BUKU CATATAN BECKY
Satu-satunya jam di apartemen kecil dengan satu kamar tidur bersinar biru dari microwave tua di meja dapur. Angka-angkanya sudah kabur dan sering kali kehilangan waktu, sesekali beberapa menit, terkadang lupa menghitung.
Tertulis 18:07 ketika aku pergi. (Ya, aku. Bagian cerita ini sepenuhnya milikku. Tidak dapat disangkal.) Aku tidak yakin jam berapa sebenarnya tapi sekitar dua belas jam telah berlalu sejak kau mengucapkan kata-kata pahit itu. Butuh waktu setengah hari bagiku untuk mengumpulkan keberanian untuk keluar, karena aku tahu sekali aku harus melakukannya, dan aku tidak akan kembali. Aku menghabiskan sebagian besar waktuku untuk menatap pintu, menunggu pintu terbuka, menunggumu masuk kembali, menunggumu memberitahuku bahwa kau tidak bersungguh-sungguh dengan ucapanmu.
Aku merobek selembar kertas dari bagian belakang buku catatanku dan memandangi baris-baris kosong itu, baris-baris yang seharusnya memuat lebih banyak cerita kita.
Selamat tinggal.
Hanya itu yang aku tulis. Ada sejuta hal yang ingin aku tulis sebenarnya tapi kata-kata itu aku simpan rapat-rapat. Aku meninggalkan catatan itu di meja dapur tepat di samping microwave. Aku hanya membawa beberapa barang, memasukkan beberapa pakaian dan kenang-kenangan ke dalam ranselku sebelum berangkat ke stasiun kereta. Aku perlu waktu untuk berpikir.
Tiga hari kemudian, aku tiba di New York, bukan lagi gadis berusia tujuh belas tahun yang mabuk cinta dan melarikan diri bersama seseorang bertahun-tahun yang lalu. Saat ini aku adalah seorang wanita berusia dua puluh satu tahun yang sedang patah hati dan tidak tahu harus pergi ke mana selain ke rumah.
Taksi itu menurunkanku di tepi jalan di depan rumah putih berlantai dua di Bennett Landing. Aku membayar pengemudi setiap sen terakhir di sakuku. Aku mual, kelelahan, dan aku hanya ingin menangis meskipun air mataku tak mau jatuh.

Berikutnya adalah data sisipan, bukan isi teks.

(** The wrapped index the code computes is the index modulo the dimension. *)
Lemma js_rem_wrap (x d n : Z) :
  0 <= x < n → -1 <= d <= 1 → js_rem (x + d + n) n = Some ((x + d) `mod` n).
Proof.
  intros Hx Hd. unfold js_rem.
  rewrite (proj2 (Z.eqb_neq n 0)) by lia. f_equal.
  rewrite Z.rem_mod_nonneg by lia.
  replace (x + d + n) with (x + d + 1 * n) by lia.
  by rewrite Z_mod_plus_full.
Qed.

Section Torus.
Variables (G : list (list bool)) (rows cols : nat).
Hypothesis Hrect : rectangular G rows cols.

Lemma rect_row (i : Z) :
  0 <= i < Z.of_nat rows →
  ∃ r, js_index G (Some i) = Some r ∧ length r = cols.
Proof.
  destruct Hrect as [Hlen Hall]. intros Hi.
  destruct (js_index_in_range G i) as [r Hr]; [lia |].
  exists r. split; [done |].
  rewrite js_index_lookup in Hr by lia.
  by apply (proj1 (Forall_lookup _ _) Hall _ _ Hr).
Qed.

Lemma rect_cell (i j : Z) :
  0 <= i < Z.of_nat rows → 0 <= j < Z.of_nat cols →
  ∃ r b, js_index G (Some i) = Some r ∧ length r = cols
         ∧ js_index r (Some j) = Some b ∧ cell G i j = Some b.
Proof.
  intros Hi Hj. destruct (rect_row i Hi) as (r & Hr & Hlen).
  destruct (js_index_in_range r j) as [b Hb]; [lia |].
  exists r, b. repeat split; try done.
  unfold cell. rewrite Hr. exact Hb.
Qed.

Lemma cell_in_grid (i j : Z) b :
  cell G i j = Some b → 0 <= i < Z.of_nat rows ∧ 0 <= j < Z.of_nat cols.
Proof.
  unfold cell. destruct (js_index G (Some i)) as [r|] eqn:Hr; [|done].
  cbn. intros Hb.
  pose proof (js_index_is_Some _ _ _ Hr) as Hi.
  pose proof (js_index_is_Some _ _ _ Hb) as Hj.
  destruct Hrect as [Hlen Hall].
  rewrite js_index_lookup in Hr by lia.
  pose proof (proj1 (Forall_lookup _ _) Hall _ _ Hr) as Hc. cbn in Hc. lia.
Qed.
(** A multiple of [pow2 l] has at least [l] trailing zeros. *)
Lemma trailing_zeros_ge l x : 0 < x -> x mod pow2 l = 0 ->
  exists l' m, (l <= l')%nat /\ 0 <= m /\ x = (2 * m + 1) * pow2 l'.
Proof.
  intros Hx Hm. pose proof (pow2_pos l). apply Z.mod_divide in Hm as [q ->]; [|lia].
  destruct (odd_part q) as (l' & m & Hm & ->); [nia|].
  exists (l' + l)%nat, m. rewrite pow2_add. split_and!; lia.
Qed.

Lemma odd_level_lt l a : 0 <= a -> (2 * a + 1) * pow2 l <= 2 ^ 63 -> (l < 64)%nat.
Proof.
  intros. pose proof (pow2_pos l). apply pow2_lt_inv.
  change (pow2 64) with (2 * 2 ^ 63). nia.
Qed.

(** When fewer leaves remain than the rightmost full subtree has, the next
    subtree is the largest that fits. *)
Lemma sibling_size_tail b cur rem :
  (b < 64)%nat -> 0 <= cur <= 2 ^ 63 -> cur mod pow2 (S b) = 0 -> pow2 b <= rem < 2 * pow2 b ->
  (if 0 <? cur then
     s ← shl64 1 (trailing_zeros 64 cur);
     if s <=? rem then Ok s else next_new_leaf_batch (mkFSSI cur rem)
   else next_new_leaf_batch (mkFSSI cur rem)) = Ok (pow2 b).
Proof.
  intros Hb Hc Hm Hr.
  assert (En : next_new_leaf_batch (mkFSSI cur rem) = Ok (pow2 b)).
  { replace rem with (pow2 b + (rem - pow2 b)) by lia. apply next_new_leaf_batch_spec; lia. }
  rewrite En. destruct (Z.ltb_spec 0 cur) as [Hpos|_]; [|done].
  destruct (trailing_zeros_ge (S b) cur Hpos Hm) as (l & m & Hl & Hm2 & E).
  rewrite E, trailing_zeros_spec by done. pose proof (pow2_mono (S b) l Hl) as Hmono.
  assert (Hl64 : (l < 64)%nat).
  { apply (odd_level_lt l m); lia. }
  pose proof (pow2_lt_mono l 64 Hl64). rewrite pow2_S in Hmono.
  rewrite shl64_Ok by lia. osimpl. rewrite shl64_small by (rewrite ?u64_pow2; lia).
  by rewrite (proj2 (Z.leb_gt _ _)) by lia.
Qed.

Lemma sibling_collect_tail b : forall fuel cur rem,
  (b <= 64)%nat -> (b < fuel)%nat -> 0 <= cur -> cur mod pow2 b = 0 ->
  0 <= rem < pow2 b -> cur + rem <= 2 ^ 63 ->
  collect FrozenSubtreeSiblingIterator_next fuel (mkFSSI cur rem) =
  Ok (map node_pos (frozen_range 0 b (cur + rem))).
Proof.
  induction b as [|b IH]; intros fuel cur rem H64 Hf Hc Hm Hr Hb.
  - rewrite pow2_0 in Hr. replace rem with 0 by lia. by destruct fuel; [lia|].
  - pose proof (pow2_pos b). rewrite pow2_S in *.
    apply Z.mod_divide in Hm as [q Hq]; [|lia].
    assert (Hm' : cur mod pow2 b = 0).
    { apply Z.mod_divide; [lia|]. exists (2 * q). lia. }
    cbn [frozen_range Nat.add]. unfold frozen_at.
    replace (cur + rem) with (q * pow2 (S b) + rem) at 1 by (rewrite pow2_S; lia).
    rewrite testbit_block, bool_decide_true by (rewrite ?pow2_S; lia).
    destruct (Z.lt_ge_cases rem (pow2 b)) as [Hlt|Hge].
    { rewrite (testbit_high b) by lia. apply IH; lia. }
    replace rem with (1 * pow2 b + (rem - pow2 b)) at 2 by lia.
    rewrite testbit_block, bool_decide_false, Z.sub_diag by lia.
    change (Z.testbit 1 0) with true.
    destruct fuel as [|fuel]; [lia|]. cbn [collect].
    rewrite (FrozenSubtreeSiblingIterator_emit b); try lia;
      [|apply sibling_size_tail; try lia; rewrite pow2_S; apply Z.mod_divide; [lia|by exists q]].
    osimpl. rewrite IH; try lia.
    + osimpl. replace (cur + pow2 b + (rem - pow2 b)) with (cur + rem) by lia.
      f_equal. cbn [Z.odd map app]. f_equal. unfold node_pos. cbn [fst snd]. f_equal.
      replace (cur + rem) with ((2 * q + 1) * pow2 b + (rem - pow2 b)) by lia.
      rewrite Z.div_add_l, (Z.div_small (rem - _)) by lia.
      rewrite Hq. replace (q * (2 * pow2 b)) with (2 * q * pow2 b) by lia.
      rewrite Z.div_mul by lia. lia.
    + apply Z.mod_divide; [lia|]. exists (2 * q + 1). lia.
Qed.

Lemma sibling_collect_grow d : forall fuel l a rem,
  (64 - l <= d)%nat -> (d + 65 < fuel)%nat -> 0 <= a -> 0 <= rem ->
  (2 * a + 1) * pow2 l + rem <= 2 ^ 63 ->
  exists nodes, sib_path ((2 * a + 1) * pow2 l) rem nodes /\
    collect FrozenSubtreeSiblingIterator_next fuel (mkFSSI ((2 * a + 1) * pow2 l) rem) =
    Ok (map node_pos nodes).
Proof.
  induction d as [|d IH]; intros fuel l a rem Hd Hf Ha Hr Hb;
    pose proof (pow2_pos l); pose proof (odd_level_lt l a Ha ltac:(lia)) as Hl; [lia|].
  set (cur := (2 * a + 1) * pow2 l) in *. assert (0 < cur) by (subst cur; nia).
  assert (Hm : cur mod pow2 l = 0) by (apply Z.mod_divide; [lia|by eexists]).
  destruct (Z.lt_ge_cases rem (pow2 l)) as [Hlt|Hge].
  { exists (frozen_range 0 l (cur + rem)). split; [apply sib_tail; lia|].
    apply sibling_collect_tail; lia. }
  destruct fuel as [|fuel]; [lia|]. cbn [collect].
  rewrite (FrozenSubtreeSiblingIterator_emit l); try lia; [|].
  - osimpl. assert (Hcur : (cur + pow2 l) mod pow2 (S l) = 0).
    { rewrite pow2_S. apply Z.mod_divide; [lia|]. exists (a + 1). lia. }
    destruct (trailing_zeros_ge (S l) (cur + pow2 l)) as (l' & m & Hl' & Hm' & E); [lia|done|].
    destruct (IH fuel l' m (rem - pow2 l)) as (nodes & Hp & Hc); [lia..|].
    rewrite <- E in Hp, Hc. rewrite Hc. osimpl.
    exists ((l, 2 * a + 1) :: nodes). split; [by apply sib_grow|].
    cbn [map]. unfold node_pos at 2. cbn [fst snd]. subst cur. by rewrite Z.div_mul by lia.
  - rewrite (proj2 (Z.ltb_lt _ _)) by lia. subst cur. rewrite trailing_zeros_spec by done.
    rewrite shl64_Ok by lia. osimpl. pose proof (pow2_lt_mono l 64 Hl).
    rewrite shl64_small by (rewrite ?u64_pow2; lia).
    by rewrite Z.mul_1_l, (proj2 (Z.leb_le _ _)) by lia.
Qed.

Lemma sibling_collect_spec cur rem fuel : (130 < fuel)%nat -> 0 <= cur -> 0 <= rem ->
  cur + rem <= 2 ^ 63 ->
  exists nodes, sib_path cur rem nodes /\
    collect FrozenSubtreeSiblingIterator_next fuel (mkFSSI cur rem) = Ok (map node_pos nodes).
Proof.
  intros Hf Hc Hr Hb. destruct (Z.eq_dec cur 0) as [->|].
  - exists (frozen_range 0 64 (0 + rem)). change (pow2 64) with (2 * 2 ^ 63).
    split; [apply sib_tail; change (pow2 64) with (2 * 2 ^ 63); try done; lia|].
    apply sibling_collect_tail; change (pow2 64) with (2 * 2 ^ 63); try done; lia.
  - destruct (odd_part cur) as (l & a & Ha & ->); [lia|].
    apply (sibling_collect_grow 64); lia.
Qed.

(** Every subtree of the path starts on its own boundary and ends within the
    bigger accumulator: it is full there. *)
Lemma sib_path_frozen cur rem nodes : sib_path cur rem nodes -> 0 <= rem ->
  forall l k, (l, k) ∈ nodes -> 0 <= k /\ (k + 1) * pow2 l <= cur + rem.
Proof.
  induction 1 as [l a rem rest Ha Hle _ IH|t cur rem Ht Hc Hm Hr]; intros Hrem l' k' Hin.
  - apply elem_of_cons in Hin as [[= -> ->]|Hin]; [split; lia|].
    destruct (IH ltac:(lia) l' k' Hin) as [? ?]. lia.
  - destruct (frozen_range_In 0 t (cur + rem) l' k') as (_ & _ & ? & ?); [lia|done|]. done.
Qed.

(** There is one full subtree per 1-bit. *)
Lemma frozen_range_length lo c n : 0 <= n ->
  Z.of_nat (length (frozen_range lo c n)) = count_ones ((n / pow2 lo) mod pow2 c).
Proof.
  intros Hn. pose proof (pow2_pos lo). induction c as [|c IH].
  - cbn. by rewrite pow2_0, Z.mod_1_r.
  - cbn [frozen_range]. rewrite length_app, Nat2Z.inj_add, IH. unfold frozen_at.
    pose proof (pow2_pos c). set (m := n / pow2 lo) in *.
    replace (Z.testbit n (Z.of_nat (lo + c))) with (Z.odd (m / pow2 c)).
    2: { rewrite Z.testbit_odd, shiftr_pow2, pow2_add. subst m. by rewrite Z.div_div by lia. }
    assert (E : m mod pow2 (S c) = m mod pow2 c + pow2 c * ((m / pow2 c) mod 2)).
    { rewrite pow2_S, (Z.mul_comm 2). apply Z.rem_mul_r; lia. }
    rewrite E, Zmod_odd. pose proof (Z.mod_pos_bound m (pow2 c)).
    destruct (Z.odd (m / pow2 c)).
    + rewrite Z.mul_1_r, Z.add_comm, (Z.add_comm (m mod _)), count_ones_add_pow2 by lia.
      cbn. lia.
    + by rewrite Z.mul_0_r, Z.add_0_r.
Qed.

Lemma frozen_length n : 0 <= n < U64 ->
  Z.of_nat (length (frozen_range 0 64 n)) = count_ones n.
Proof.
  intros. rewrite frozen_range_length, pow2_0, Z.div_1_r by lia.
  by rewrite Z.mod_small by (rewrite <- u64_pow2; lia).
Qed.

(** No 1-bit in a range, no subtree. *)
Lemma frozen_range_nil lo c n :
  (forall i, (lo <= i < lo + c)%nat -> Z.testbit n (Z.of_nat i) = false) ->
  frozen_range lo c n = [].
Proof.
  induction c as [|c IH]; intros Hb; [done|]. cbn. unfold frozen_at.
  rewrite Hb by lia. apply IH. intros. apply Hb. lia.
Qed.

Lemma testbit_scaled x l i : 0 <= i ->
  Z.testbit (x * pow2 l) i = if bool_decide (i < Z.of_nat l) then false
                             else Z.testbit x (i - Z.of_nat l).
Proof.
  intros. pose proof (pow2_pos l). rewrite <- (Z.add_0_r (x * _)), testbit_block by lia.
  case_bool_decide; [apply Z.testbit_0_l|done].
Qed.

(** The bits of [mkpos d e] scaled to level [l]: ones from [l], then a zero. *)
Lemma scaled_ones l d e :
  (forall i, (i < d)%nat -> Z.testbit (mkpos d e * pow2 l) (Z.of_nat (l + i)) = true) /\
  Z.testbit (mkpos d e * pow2 l) (Z.of_nat (l + d)) = false.
Proof.
  split; [intros i Hi|]; rewrite testbit_scaled, bool_decide_false, mkpos_testbit by lia.
  - by rewrite bool_decide_true by lia.
  - by rewrite bool_decide_false, bool_decide_true by lia.
Qed.

Lemma count_ones_ones d : count_ones (pow2 d - 1) = Z.of_nat d.
Proof.
  induction d as [|d IH]; [done|]. pose proof (pow2_pos d).
  replace (pow2 (S d) - 1) with (2 * (pow2 d - 1) + 1) by (rewrite pow2_S; lia).
  rewrite count_ones_succ_double by lia. lia.
Qed.

Lemma frozen_ones_length l d e : 0 <= e ->
  length (frozen_range l d (mkpos d e * pow2 l)) = d.
Proof.
  intros He. pose proof (pow2_pos l). pose proof (pow2_pos d). pose proof (mkpos_nonneg d e He).
  apply Nat2Z.inj. rewrite frozen_range_length, Z.div_mul by nia.
  unfold mkpos. rewrite pow2_S. replace (e * (2 * pow2 d)) with (2 * e * pow2 d) by lia.
  rewrite Z.add_comm, Z.mod_add, Z.mod_small by lia. apply count_ones_ones.
Qed.

(** Adding a subtree of the size of the rightmost full one: [d] subtrees merge
    with it, all the larger ones stay.  With [l = 0] this is appending a leaf. *)
Lemma frozen_carry l d e : (l + d < 64)%nat -> 0 <= e ->
  let n := mkpos d e * pow2 l in
  frozen_range 0 64 n =
    frozen_range (S (l + d)) (63 - l - d) n ++ frozen_range l d n /\
  frozen_range 0 64 (n + pow2 l) =
    frozen_range (S (l + d)) (63 - l - d) n ++ [((l + d)%nat, n / pow2 (l + d))].
Proof.
  intros Hd He n. pose proof (pow2_pos l). pose proof (pow2_pos d).
  assert (En : n + pow2 l = (2 * e + 1) * pow2 (l + d)).
  { unfold n. rewrite mkpos_alt, pow2_add. lia. }
  assert (En0 : n = 2 * e * pow2 (l + d) + (pow2 (l + d) - pow2 l)) by (rewrite pow2_add in *; lia).
  assert (Hlow : forall i, (i < l)%nat -> Z.testbit n (Z.of_nat i) = false).
  { intros i Hi. unfold n. rewrite testbit_scaled by lia. by rewrite bool_decide_true by lia. }
  assert (Hbit : Z.testbit n (Z.of_nat (l + d)) = false).
  { unfold n. rewrite testbit_scaled, bool_decide_false, mkpos_testbit by lia.
    by rewrite bool_decide_false, bool_decide_true by lia. }
  assert (Ediv : (n + pow2 l) / pow2 (S (l + d)) = n / pow2 (S (l + d))).
  { rewrite En, En0, pow2_S, pow2_add.
    replace ((2 * e + 1) * (pow2 l * pow2 d)) with (e * (2 * (pow2 l * pow2 d)) + pow2 l * pow2 d) by lia.
    replace (2 * e * (pow2 l * pow2 d) + (pow2 l * pow2 d - pow2 l))
      with (e * (2 * (pow2 l * pow2 d)) + (pow2 l * pow2 d - pow2 l)) by lia.
    rewrite !Z.div_add_l, !Z.div_small by nia. done. }
  split.
  - replace 64%nat with (l + (d + S (63 - l - d)))%nat by lia.
    rewrite !frozen_range_app, Nat.add_0_l, frozen_range_snoc. unfold frozen_at.
    rewrite Hbit, app_nil_r, (frozen_range_nil 0 l), app_nil_r; [done|].
    intros. apply Hlow. lia.
  - replace 64%nat with ((l + d) + S (63 - l - d))%nat by lia.
    rewrite frozen_range_app, Nat.add_0_l, frozen_range_snoc. unfold frozen_at.
    rewrite En at 2. rewrite testbit_scaled, bool_decide_false, Z.sub_diag, Z.testbit_odd_0 by lia.
    rewrite (frozen_range_nil 0 (l + d)), app_nil_r.
    + rewrite (frozen_range_ext (S (l + d)) _ _ n) by done. do 3 f_equal.
      rewrite En, Z.div_mul by (rewrite pow2_add; nia). rewrite En0.
      rewrite Z.div_add_l, Z.div_small by (rewrite pow2_add; nia). lia.
    + intros i Hi. rewrite En, testbit_scaled by lia. by rewrite bool_decide_true by lia.
Qed.

Lemma frozen_succ t a : (t < 64)%nat -> 0 <= a ->
  frozen_range 0 64 (mkpos t a) =
    frozen_range (S t) (63 - t) (mkpos t a) ++ frozen_range 0 t (mkpos t a) /\
  frozen_range 0 64 (mkpos t a + 1) =
    frozen_range (S t) (63 - t) (mkpos t a) ++ [(t, mkpos t a / pow2 t)].
Proof.
  intros Ht Ha. destruct (frozen_carry 0 t a) as [E1 E2]; [lia..|].
  rewrite pow2_0, Z.mul_1_r, Nat.add_0_l, Nat.sub_0_r in *. done.
Qed.

(** Root level of a count that is not a power of two, and of one that is. *)
Lemma rootl_between b n : pow2 b < n <= pow2 (S b) -> rootl n = S b.
Proof.
  intros. rewrite pow2_S in *. replace n with (pow2 b + (n - pow2 b - 1) + 1) by lia.
  apply rootl_block. lia.
Qed.

Lemma rootl_pow2 t : rootl (pow2 t) = t.
Proof.
  destruct t as [|t]; [done|]. apply rootl_between. rewrite pow2_S. pose proof (pow2_pos t). lia.
Qed.

(** The full subtrees below level [b] cover the leaves after the last multiple
    of [pow2 b]. *)
Lemma frozen_range_cover b n i : 0 <= n -> (n / pow2 b) * pow2 b <= i < n ->
  exists l k, (l, k) ∈ frozen_range 0 b n /\ k * pow2 l <= i < (k + 1) * pow2 l.
Proof.
  intros Hn. induction b as [|b IH]; intros Hi.
  - rewrite pow2_0, Z.div_1_r in Hi. lia.
  - pose proof (pow2_pos b). cbn [frozen_range Nat.add]. unfold frozen_at.
    rewrite Z.testbit_odd, shiftr_pow2. rewrite pow2_S in Hi.
    replace (n / (2 * pow2 b)) with (n / pow2 b / 2) in Hi
      by (rewrite Z.div_div by lia; f_equal; lia).
    pose proof (Zmod_odd (n / pow2 b)) as Ho. pose proof (Z.div_mod (n / pow2 b) 2 ltac:(lia)).
    destruct (Z.lt_ge_cases i (n / pow2 b * pow2 b)) as [Hlt|Hge].
    + destruct (Z.odd (n / pow2 b)); [|nia]. exists b, (n / pow2 b - 1).
      split; [cbn; by left|]. nia.
    + destruct IH as (l & k & Hin & Hk); [lia|]. exists l, k. split; [|done].
      apply elem_of_app. by right.
Qed.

Tapi salju sedang turun. Dunia luar terasa sedingin es. Jaketku tipis dan aku menggigil. Matahari masih bersinar kembali di California.
Saat taksi mulai menjauh, pintu depan rumah terbuka. Ayahku melangkah keluar ke teras dan berdiri di sana dalam diam. Dia tidak terkejut. Dia tahu aku akan kembali.
"Becky? Apakah itu kau?" Ibuku keluar dari rumah dan memelukku. "Ibu tidak percaya kau ada di sini!"
Kegembiraannya membuatku pusing. Kabut menyelimuti pandanganku.
Ibu menbawaku masuk ke dalam rumah, melewati ayahku yang masih diam saja, namun matanya sudah cukup bicara. Ibuku ingin ngobrol. Aku hanya ingin berhenti merasa seperti aku akan pingsan. "Bolehkah aku berbaring dulu?"
"Tentu saja sayang, kau tahu di mana kamarmu."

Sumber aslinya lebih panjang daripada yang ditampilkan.